No meio da serra o trem para na estação do Parque Estadual do Marumbi, onde é possivel descer e conhecer o parque. A parada é rápida e o trem segue para Morretes, antes de chegar à estação de Morretes o trem passa por uma vila. É ai que um monte de crianças corre para próximo da linha férrea para ver o trem e fazer tchau para as pessoas. Logo em seguida o trem chega a estação de Morretes.

Tempo de Viagem

A viagem até Morretes dura em torno de 3 horas, porém quando estive fazendo a viagem demorou um pouco mais pois o trem fez duas paradas na linha para esperar trens de carga que subiam a serra. De Morretes até Paranaguá são mais duas horas de viagem. É bom lembrar que de Curitiba até Paranaguá o trem só vai aos domingos.

O trem faz todo o percurso em uma velocidade baixa, por isso demora um pouco, mas assim é melhor para os passageiros observarem as paisagens.

O Trem

Tem varias classes: Nos dias de semana o trem tem duas classes a economica e a turistica. Tem também um vagão que leva bicicletas e motos. Não é possivel andar pelos vagões do trem.

Compra de Passagens

Para comprar a passagem é possível comprar pela internet, isso se você comprar a passagem para classe turística, se pretender viajar na classe econômica, você deverá comprar pessoalmente na própria estação em Curitiba. É recomendável comprar com antecedência a passagem na classe econômica principalmente na época de férias.

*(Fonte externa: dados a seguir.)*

(** A fill by one reader. *)
Lemma get_or_fill_ok pc cell o fill : quiet_cache body_at pc -> pc_cells pc !! cell = None ->
  (forall pc, fill pc tt = Ok (pc, tt, body_at o)) ->
  exists pc' r, get_or_fill pc tt o cell fill = Ok (pc', tt, r) /\ quiet_cache body_at pc' /\ (r = OutcomeHit (body_at o) \/ r = OutcomeFilled (body_at o)) /\
    forall x c, get_slot pc' x = Some (SlotReady c) -> x = o \/ exists c', get_slot pc x = Some (SlotReady c').
Proof.
  intros Hq Hcell Hf. pose proof Hq as [ow Hi]. pose proof (cv_ok _ _ _ _ Hi) as Hp. unfold get_or_fill.
  destruct (fill_begin pc o cell) as [pc1 p] eqn:Ef.
  destruct (step_first body_at _ _ _ _ (fun _ => true) _ _ Hi (step_fill _ _ _ o cell None pc1 p Hcell Ef)) as [ow1 Hi1].
  unfold fill_begin in Ef. destruct (get_slot pc o) as [[c|c]|] eqn:Es; [|by apply (quiet_no_pending body_at _ _ _ Hq) in Es|].
  - injection Ef as <- <-. cbn [mbind outcome_bind]. eexists _, _. split; [reflexivity|]. split_and!; [exists ow1; by eapply rest_again| |].
    + left. f_equal. apply (cv_bodies _ _ _ _ Hi _ _ Es).
    + intros x c' Hx. right. apply (forgets_resident pc _ (fg_slots _ _ (cache_touch_ok pc o Hp)) x c' Hx).
  - injection Ef as <- <-. unfold lead_fill. rewrite Hf. cbn [mbind outcome_bind].
    set (pc1 := put_cell _ _ _) in *. pose proof (cv_ok _ _ _ _ Hi1) as Hp1.
    destruct (step_first body_at _ _ _ _ (fun _ => true) _ _ Hi1 (step_lead _ _ _ o cell)) as [ow2 Hi2].
    destruct (step_first body_at _ _ _ _ (fun _ => true) _ _ Hi2 (step_publish _ _ _ o cell (body_at o))) as [ow3 Hi3].
    set (pc3 := cell_publish _ _ _) in *. destruct (trim_ok body_at pc3 o (body_at o) ow3 Hi3) as (pc4 & E4 & Hq4 & Hk). rewrite E4. cbn [mbind outcome_bind].
    eexists _, _. split; [reflexivity|]. split_and!; [done|by right|]. intros x c Hx.
    destruct (decide (x = o)) as [->|Hne]; [by left|right]. apply (forgets_resident _ _ Hk) in Hx as [c3 Hx].
    change (get_slot pc3 x) with (get_slot (lead_insert pc1 o cell (body_at o)) x) in Hx.
    assert (get_slot pc1 x = Some (SlotReady c3)) as H1.
    { unfold lead_insert in Hx. destruct (fc_retired _); [|destruct (_ <=? _)].
      all: erewrite put_shard_slot_at in Hx; [|done|intros y; (apply delete_at || apply insert_at)]; by rewrite bool_decide_eq_false_2 in Hx. }
    change (get_slot pc1 x) with (get_slot (put_shard pc (shard_of pc o) (mkCacheShard (<[o:=SlotPending cell]> (sd_slots (get_shard pc (shard_of pc o)))) (sd_clock (get_shard pc (shard_of pc o)))) (pc_bytes pc) (pc_occupied pc + 1)) x) in H1.
    erewrite put_shard_slot_at in H1; [|done|intros y; apply insert_at]. rewrite bool_decide_eq_false_2 in H1 by done. by exists c3.
Qed.

(** *** Frames *)

Definition fresh_fill (decompress_cache : option PositionCache) (cell : nat) : Prop :=
  match decompress_cache with Some pc => pc_cells pc !! cell = None | None => True end.

Lemma report_entry_ok pos t e : wal_read hash w pos = Ok (inr (Some t)) -> wal_entry_from_bytes t = Ok e -> read_report_entry hash w pos = Ok (inr (Some e)).
Proof. intros Hr He. unfold read_report_entry. rewrite Hr. cbn [mbind outcome_bind]. by rewrite He. Qed.

Lemma cached_body_ok dc cell pos b : cache_serves dc -> fresh_fill dc cell -> is_reachable w pos = Ok b ->
  exists dc' r, cached_batch_body w dc pos = Ok (dc', r) /\ cache_serves dc' /\ fresh_fill dc' cell /\ (b = false -> r = None) /\
    forall body, r = Some body -> body = body_at (wp_offset pos) /\ batch_at (wp_offset pos).
Proof.
  intros Hc Hf Hb. destruct dc as [pc|]; [|by exists None, None]. cbn [cached_batch_body]. destruct Hc as [Hq Hres].
  destruct (cache_is_empty pc); [by exists (Some pc), None|].
  destruct (cache_get_ok pc pos b Hq Hb) as (pc' & r & -> & Hq' & Hk & Hcell & Hn & Hr). cbn [mbind outcome_bind]. exists (Some pc'), r. split_and!; try done.
  - split; [done|]. intros o c Hs. apply Hk in Hs as [c' Hs]. by apply (Hres o c').
  - by apply Hcell.
  - intros body Hbody. destruct (Hr body Hbody) as [-> [c Hs]]. split; [done|]. by apply (Hres _ c).
Qed.

Lemma resolve_gone dc cell pos : cache_serves dc -> fresh_fill dc cell -> is_reachable w pos = Ok false ->
  exists dc', cache_serves dc' /\ resolve_record_frame hash lz4_decompress w dc cell pos = Ok (dc', inr None).
Proof.
  intros Hc Hf Hr. destruct (cached_body_ok dc cell pos false Hc Hf Hr) as (dc' & r & E & Hc' & _ & Hn & _). exists dc'. split; [done|].
  unfold resolve_record_frame. rewrite E, (Hn eq_refl). cbn [mbind outcome_bind]. unfold read_report_entry. by rewrite (unreachable_reads_none pos Hr).
Qed.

Agora um pouco de História...

Ferrovia Curitiba/Paranaguá
A construção da ferrovia começou oficialmente em fevereiro de 1880. Considerada impraticável por inúmeros engenheiros europeus à época, a obra teve início em três frentes simultâneas: entre Paranaguá e Morretes (42 km), entre Morretes e Roça Nova (38 km) e entre Roça Nova e Curitiba (30 km).Construção da Ferrovia
O objetivo era estreitar a relação entre as cidades do litoral paranaense e a capital do estado, com vistas ao desenvolvimento social do litoral. Além disso, era imprescindível ligar o Porto de Paranaguá aos estados do Sul do Brasil, para que fosse dada vazão à produção de grãos dos estados e, dessa forma, garantir apoio ao desenvolvimento econômico da região.
Para a obra, foram recrutados mais de 9.000 homens, que ganhavam entre dois e três mil réis por jornada. A maioria deles vivia em Curitiba ou no litoral, e era composta de imigrantes que trabalhavam na lavoura. Mais da metade desses homens faleceu durante a construção da ferrovia, frente às condições precárias de segurança.
O esforço e ousadia de trabalhadores braçais, engenheiros e outros profissionais resultou numa das mais ousadas obras da engenharia mundial. Depois de cinco anos, a ferrovia foi inaugurada em 02 de fevereiro de 1885. Participaram da primeira viagem engenheiros, autoridades federais e locais, jornalistas e outros convidados. A viagem entre Paranaguá e Curitiba durou nove horas: ao chegar à Capital, mais de 5.000 pessoas aguardavam o trem.
Em seus cento e dez quilômetros de extensão, a ferrovia guarda centenas de obras de arte da engenharia: são 14 túneis, 30 pontes e inúmeros viadutos de grande vão. Destacam-se a Ponte São João, com 55 metros de altura, e o Viaduto Carvalho, ligado ao Túnel do Rochedo, assentado sobre cinco pilares de alvenaria na encosta da rocha - a passagem por esse trecho provoca a sensação de uma viagem pelo ar, como se o trem estivesse flutuando. Foi a primeira obra com essas características a ser construída no mundo.